The High Court has made it clear that it will not tolerate vexatious claims brought by lay litigants which are intended to frustrate or prolong litigation to their advantage. The Court's limited resources must be fostered for the benefit of litigants who have meritorious claims. This is clear form a recent case, McMahon v Bank of Scotland plc, in which we acted for Bank of Scotland. Separately, the Court has issued guidance on the role of McKenzie Friends, lay people who provide assistance and support to lay litigants in court.


The lay litigant plaintiffs in McMahon issued proceedings against Bank of Scotland challenging the appointment of a receiver over their properties. The bank sought to have the proceedings dismissed on the grounds that it said they were frivolous, vexatious and were ultimately bound to fail.

The Court agreed that the claims were nonsensical and a waste of its valuable time and resources, and a waste of public money. It described the plaintiffs as "professional lay litigants" who were "exceptionally intelligent, skilled and combative advocates." As such, it doubted that they had put forward their claims unintentionally or through ignorance of the law.

The Court also noted that as lay litigants the plaintiffs did not have to pay any lawyers' fees and therefore may not have had the usual incentive to conduct the litigation in an efficient manner.
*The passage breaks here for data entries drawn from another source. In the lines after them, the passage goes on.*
(** ** The server's other operations *)
Lemma spawn_running spec tokenizer n :
  n < 2 ^ 31 -> Running (spawn n (make spec tokenizer) : State) /\ bag (spawn n (make spec tokenizer) : State) = [].
Proof.
  intros Hn. assert (forall k, (replicate k Waiting : list Worker) ≫= stateTickets = []) as ET
    by (intros k; by induction k).
  assert (forall k, List.filter busy (replicate k Waiting : list Worker) = []) as EF by (intros k; by induction k).
  split; [| unfold bag; cbn; by rewrite ET].
  split; cbn; try done.
  - split; cbn; try done.
    + rewrite length_replicate. lia.
    + lia.
    + by rewrite EF.
    + apply Forall_replicate. done.
    + intros w st H. apply lookup_replicate in H as [-> _]. done.
  - lia.
  - by apply Forall_replicate.
  - destruct (Z.to_nat (Z.max 1 n)) eqn:E; [lia | done].
  - by left.
Qed.

Lemma drain_running s : Running s -> Running (fst (completedDrain s)).
Proof. intros R. split; try apply R. split; apply R. Qed.
Lemma visible_running s : Running s -> Running (fst (visibleTick s)).
Proof. intros R. split; try apply R. split; apply R. Qed.
Lemma pause_running b s : Running s -> Running (pauseSet b s).
Proof. intros R. split; try apply R. split; apply R. Qed.

Lemma allow_running n s : Running s -> 1 <= n -> Running (allowedConcurrencySet n s).
Proof.
  intros R Hn. unfold allowedConcurrencySet. set (m := Z.max 0 (Z.min n (backgroundWorkerCount s))).
  assert (Inv (set_allowedConcurrency m s)) as I by (split; apply R).
  pose proof (notify_all_good _ I) as (I' & S & _). split; [done | apply R | | | |].
  - cbn. unfold m. pose proof (inv_count s (run_inv s R)). pose proof (run_staffed s R).
    destruct (workers s); [done |]. cbn in *. lia.
  - cbn. apply Forall_map. eapply Forall_impl; [apply (run_alive s R) |]. intros st. by destruct st.
  - cbn. pose proof (run_staffed s R). by destruct (workers s).
  - destruct (run_awake s R) as [? | HE]; [by left | right]. cbn. apply Exists_exists in HE as (st & Hin & Ha).
    apply Exists_exists. exists (roused st). split; [| by destruct st]. apply list_elem_of_In, in_map_iff. exists st.
    split; [done | by apply list_elem_of_In].
Qed.

Lemma override_visible_key scenario override outcome s :
  exists v, fst (override_visible scenario override outcome s) = set_activeHandle v s /\
    handleKey (set_activeHandle v s) = handleKey s.
Proof.
  assert (set_activeHandle (activeHandle s) s = s) as E by (by destruct s).
  unfold override_visible. destruct (activeHandle s) as [h |] eqn:Eh; [| exists None; by rewrite E].
  destruct (negb _); [exists (Some h); by rewrite E |]. destruct (requiresNesTileTokenizer _); [exists (Some h); by rewrite E |].
  exists (Some (mkHandle (owner h) (mkQueued (request (queued h)) (evolutionConfig (queued h)) (nesTileTokenizer (queued h)) override) (runner h))).
  split; [| unfold handleKey; by rewrite Eh].
  destruct override; [| done]. destruct (negb _); [done |]. by destruct outcome.
Qed.

Lemma same_handle_inv v s : Inv s -> handleKey (set_activeHandle v s) = handleKey s -> Inv (set_activeHandle v s).
Proof.
  intros I Hk. split; cbn; try apply I.
  - intros w st Hst. rewrite (inv_handle s I w st Hst), !owns_key. by rewrite Hk.
  - intros h Hh. destruct (handleKey_inv s (set_activeHandle v s) h Hk Hh) as (h' & Eh & Eo & Eq).
    rewrite Eo, Eq. by apply I.
Qed.

Lemma override_queue_requests scenario override shared (qs : list Queued) :
  map request (map (override_queued scenario override shared) qs) = map request qs.
Proof. rewrite map_map. apply map_ext. intros q. unfold override_queued. by case_bool_decide. Qed.

Lemma override_running override scenario outcome s :
  Running s ->
  Running (fst (scenarioConfigOverrideSet bootstrap override scenario outcome s)) /\
  bag (fst (scenarioConfigOverrideSet bootstrap override scenario outcome s)) = bag s.
Proof.
  intros R.
  assert (forall shared tok,
    let s0 := set_taskQueue (map (override_queued scenario override shared) (taskQueue s)) (set_nesTileTokenizer_ tok s) in
    Running (fst (override_visible scenario override outcome s0)) /\ bag (fst (override_visible scenario override outcome s0)) = bag s) as H.
  { intros shared tok s0. pose proof (override_queue_requests scenario override shared (taskQueue s)) as Er.
    assert (Inv s0) as I.
    { apply (set_queue_inv _ (set_nesTileTokenizer_ tok s)); [split; apply R |].
      apply tasks_ok_requests. rewrite Er. apply Forall_map. exact (inv_queue s (run_inv s R)). }
    destruct (override_visible_key scenario override outcome s0) as (v & -> & Hk).
    split; [| unfold bag; cbn; by rewrite !queued_tickets, Er].
    split; try apply R; [by apply same_handle_inv |]. cbn.
    destruct (run_awake s R) as [-> | ?]; [by left | by right]. }
  unfold scenarioConfigOverrideSet. destruct (existsb _ _); [destruct (bootstrap scenario override) as [tok | e]; [apply H | done] |].
  assert (set_nesTileTokenizer_ (nesTileTokenizer_ s) s = s) as E by (by destruct s).
  specialize (H None (nesTileTokenizer_ s)). by rewrite E in H.
Qed.

(** *** Collecting *)
#[global] Instance executor_collector : EvaluationCollector State Snapshot := {
  completedDrain := @EvaluationExecutor.completedDrain Tok SC Snapshot;
  visibleTick := @EvaluationExecutor.visibleTick Tok SC Snapshot
}.

#[global] Program Instance executor_collector_laws : EvaluationCollectorLaws State SC Snapshot.
Next Obligation.
  intros s [R Hl]. split; [split; [by apply drain_running | done] |]. split; [| done].
  unfold bag. cbn. solve_Permutation.
Qed.
Next Obligation.
  intros s [R Hl]. split; [split; [by apply visible_running | done] |]. split; [| done].
  unfold bag. cbn. solve_Permutation.
Qed.

(** ** It keeps the contract of [EvaluationTuning] *)
Lemma allow_bag n s : Running s -> bag (allowedConcurrencySet n s) ≡ₚ bag s.
Proof.
  intros R. assert (Inv (set_allowedConcurrency (Z.max 0 (Z.min n (backgroundWorkerCount s))) s)) as I by (split; apply R).
  destruct (notify_all_good _ I) as (_ & _ & HB). apply HB, R.
Qed.

#[global] Instance executor_tuning : EvaluationTuning State := {
  executorPauseSet := @EvaluationExecutor.pauseSet Tok SC Snapshot;
  backgroundWorkerCountGet := @EvaluationExecutor.backgroundWorkerCountGet Tok SC Snapshot;
  allowedConcurrencyGet := @EvaluationExecutor.allowedConcurrencyGet Tok SC Snapshot;
  allowedConcurrencySet := @EvaluationExecutor.allowedConcurrencySet Tok SC Snapshot
}.

#[global] Program Instance executor_tuning_laws : EvaluationTuningLaws State SC.
Next Obligation. intros b s [R Hl]. split; [split; [by apply pause_running | done] |]. by split. Qed.
Next Obligation. intros s [R _]. apply R. Qed.
Next Obligation.
  intros n s [R Hl] Hn. split; [split; [by apply allow_running | by apply notify_all_lock] |].
  split; [by apply allow_bag | done].
Qed.

(** ** Between [start] and [stop] *)
Inductive reachable : list Ticket -> list (CompletedEvaluation.t Snapshot) -> State -> Prop :=
| reach_start spec tokenizer n : n < 2 ^ 31 -> reachable [] [] (spawn n (make spec tokenizer))
| reach_worker given answers s event s' :
    reachable given answers s -> event_ok event -> step event s = Some (Ok s') -> reachable given answers s'
| reach_batch given answers s requests config override s' :
    reachable given answers s -> lockFree s = true -> map CompletedEvaluation.ticket answers ≡ₚ given ->
    Forall generation_request requests -> Forall (fun r => acceptable_request r override s) requests ->
    EvaluationExecutor.generationBatchSubmit bootstrap requests config override s = Ok s' ->
    reachable (given ++ map EvaluationRequest.ticket requests) answers s'
| reach_robust given answers s request n config override s' :
    reachable given answers s -> lockFree s = true -> map CompletedEvaluation.ticket answers ≡ₚ given ->
    0 < n -> acceptable_request request override s ->
    EvaluationExecutor.robustnessPassSubmit bootstrap request n config override s = Ok s' ->
    reachable (given ++ sampleTickets request n) answers s'
| reach_drain given answers s : reachable given answers s -> reachable given (answers ++ resultQueue s) (fst (completedDrain s))
| reach_visible given answers s : reachable given answers s -> reachable given (answers ++ completed s) (fst (visibleTick s))
| reach_pause given answers s b : reachable given answers s -> reachable given answers (pauseSet b s)
| reach_allow given answers s n : reachable given answers s -> 1 <= n -> reachable given answers (allowedConcurrencySet n s)
| reach_override given answers s override scenario outcome :
    reachable given answers s -> reachable given answers (fst (scenarioConfigOverrideSet bootstrap override scenario outcome s)).

Definition balanced (given : list Ticket) (answers : list (CompletedEvaluation.t Snapshot)) s : Prop :=
  map CompletedEvaluation.ticket answers ++ bag s ≡ₚ given.

Lemma balanced_empty given answers s :
  balanced given answers s -> map CompletedEvaluation.ticket answers ≡ₚ given -> bag s = [].
Proof.
  intros HB HG. unfold balanced in HB. rewrite <- HG in HB. apply Permutation_length in HB. rewrite length_app in HB.
  apply nil_length_inv. lia.
Qed.

Lemma reachable_balanced given answers s : reachable given answers s -> Running s /\ balanced given answers s.
Proof.
  induction 1 as [spec tokenizer n Hn | given answers s event s' _ [R B] He H | given answers s requests config override s' _ [R B] Hl HG Ht HF H
    | given answers s r n config override s' _ [R B] Hl HG Hn HF H | given answers s _ [R B] | given answers s _ [R B] | given answers s b _ [R B]
    | given answers s n _ [R B] Hn | given answers s override scenario outcome _ [R B]].
  - destruct (spawn_running spec tokenizer n Hn) as [R HB]. split; [done |]. unfold balanced. by rewrite HB.
  - destruct (running_step mergePasses event s (Ok s') R He H) as [R' (_ & _ & HB)]. split; [done |].
    unfold balanced in *. by rewrite HB by apply R.
  - pose proof (balanced_empty _ _ _ B HG) as HE. pose proof (generation_batch_ok requests config override s (conj R Hl) HE Ht HF) as W.
    rewrite H in W. destruct W as ([R' _] & HB & _). split; [done |]. unfold balanced. by rewrite HB, HG.
  - pose proof (balanced_empty _ _ _ B HG) as HE. pose proof (robustness_pass_ok r n config override s (conj R Hl) HE Hn HF) as W.
    rewrite H in W. destruct W as ([R' _] & HB & _). split; [done |]. unfold balanced. by rewrite HB, HG.
  - split; [by apply drain_running |]. unfold balanced, bag in *. cbn. rewrite map_app, <- B. solve_Permutation.
  - split; [by apply visible_running |]. unfold balanced, bag in *. cbn. rewrite map_app, <- B. solve_Permutation.
  - split; [by apply pause_running | done].
  - split; [by apply allow_running |]. unfold balanced in *. by rewrite <- B, allow_bag.
  - destruct (override_running override scenario outcome s R) as [R' HB]. split; [done |]. unfold balanced. by rewrite HB.
Qed.

(** ** Every request is answered once, and no assertion fails *)

(** C17. Whatever the interleaving of the workers and of the server, each ticket
    given to the executor has been answered once or is still in the executor
    (queued, under evaluation or among the results), no step of a worker fails,
    and the server's next submission finds no evaluation visible and is accepted. *)
Theorem executor_answers_once given answers s :
  reachable given answers s ->
  map CompletedEvaluation.ticket answers ++ bag s ≡ₚ given /\
  (forall event r, event_ok event -> step event s = Some r -> exists s', r = Ok s') /\
  (forall requests config override,
     map CompletedEvaluation.ticket answers ≡ₚ given -> lockFree s = true -> Forall generation_request requests ->
     Forall (fun r => acceptable_request r override s) requests ->
     exists s', EvaluationExecutor.generationBatchSubmit bootstrap requests config override s = Ok s' /\
       bag s' ≡ₚ map EvaluationRequest.ticket requests).
Proof.
  intros H. destruct (reachable_balanced _ _ _ H) as [R B]. split; [done |]. split.
  - intros event r He Hr. apply (running_step mergePasses event s r R He) in Hr. destruct r as [s' |]; [by exists s' | done].
  - intros requests config override HG Hl Ht HF.
    pose proof (generation_batch_ok requests config override s (conj R Hl) (balanced_empty _ _ _ B HG) Ht HF) as W.
    apply wp_elim in W as (s' & E & _ & HB & _). by exists s'.
Qed.

Lemma exec_running events s s' :
  Running s -> Forall event_ok events -> exec mergePasses events s = Some (Ok s') ->
  Running s' /\ same_settings s s' /\ bag s' ≡ₚ bag s.
Proof.
  revert s. induction events as [| event events IH]; intros s R HF H; [injection H as <-; done |].
  apply Forall_cons in HF as [He HF]. apply exec_cons in H as (s1 & H1 & H2).
  destruct (running_step mergePasses event s (Ok s1) R He H1) as [R1 (_ & S1 & B1)].
  destruct (IH s1 R1 HF H2) as (R2 & S2 & B2). split; [done |]. split.
  - split; etransitivity; (apply S2 || apply S1).
  - rewrite B2. apply B1, R.
Qed.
The Court made an order prohibiting the plaintiffs bringing new proceedings concerning the properties in question without first seeking the Court's permission. This type of order is called an Isaac Wunder order. In making this order, the Court had considerable regard to the duration of the hearing (6 days, though it had originally been scheduled for 3 days) and to the consequent drain on public expenditure and court resources. It stated that the purpose of the order was to ensure that court resources are fostered for the benefit of other litigants, both represented and lay litigants, who have a right to have their meritorious claims heard as soon as possible.


Lay litigants in many cases have valid and meritorious claims. Recognising that they are unfamiliar with court procedure, the courts often afford them considerable latitude and will assist them, where possible. One way they do this is by allowing lay litigants to seek the assistance of a McKenzie Friend. A McKenzie Friend is a person who is permitted to support a party to litigation but who does not have a general right of audience before the courts.

Recently, however, there have been concerns that lay litigants are being provided with incorrect advice from people who in many cases have no legal qualifications or knowledge of court procedure but who purport to act as professional McKenzie Friends or `litigation consultants'. The High Court has issued guidance on the role of a McKenzie Friend as a result.

The Court has clarified that a McKenzie Friend can:

» provide moral support;

» take notes;

» assist with case papers, provided they do not draft or prepare legal documents relating to any legal proceeding, either directly or indirectly, for a gain;

» quietly provide advice regarding aspects of the case.

A McKenzie Friend cannot:

» address the court, examine witnesses or make oral submissions;

» receive any payment for their help;

» act as the litigant's agent during proceedings;

» manage the case outside court, for example, by signing documents.

If a lay litigant seeks assistance from a McKenzie Friend, he/she should first get permission from the court. The Court can refuse permission if it does not believe that the assistance of a McKenzie Friend is necessary. If it grants permission, it can regulate the manner in which assistance is provided. If it later becomes clear that the McKenzie Friend is in fact impeding the administration of justice, it can withdraw permission.

The McKenzie Friend can also be requested to provide his/her name, address and contact details to the court.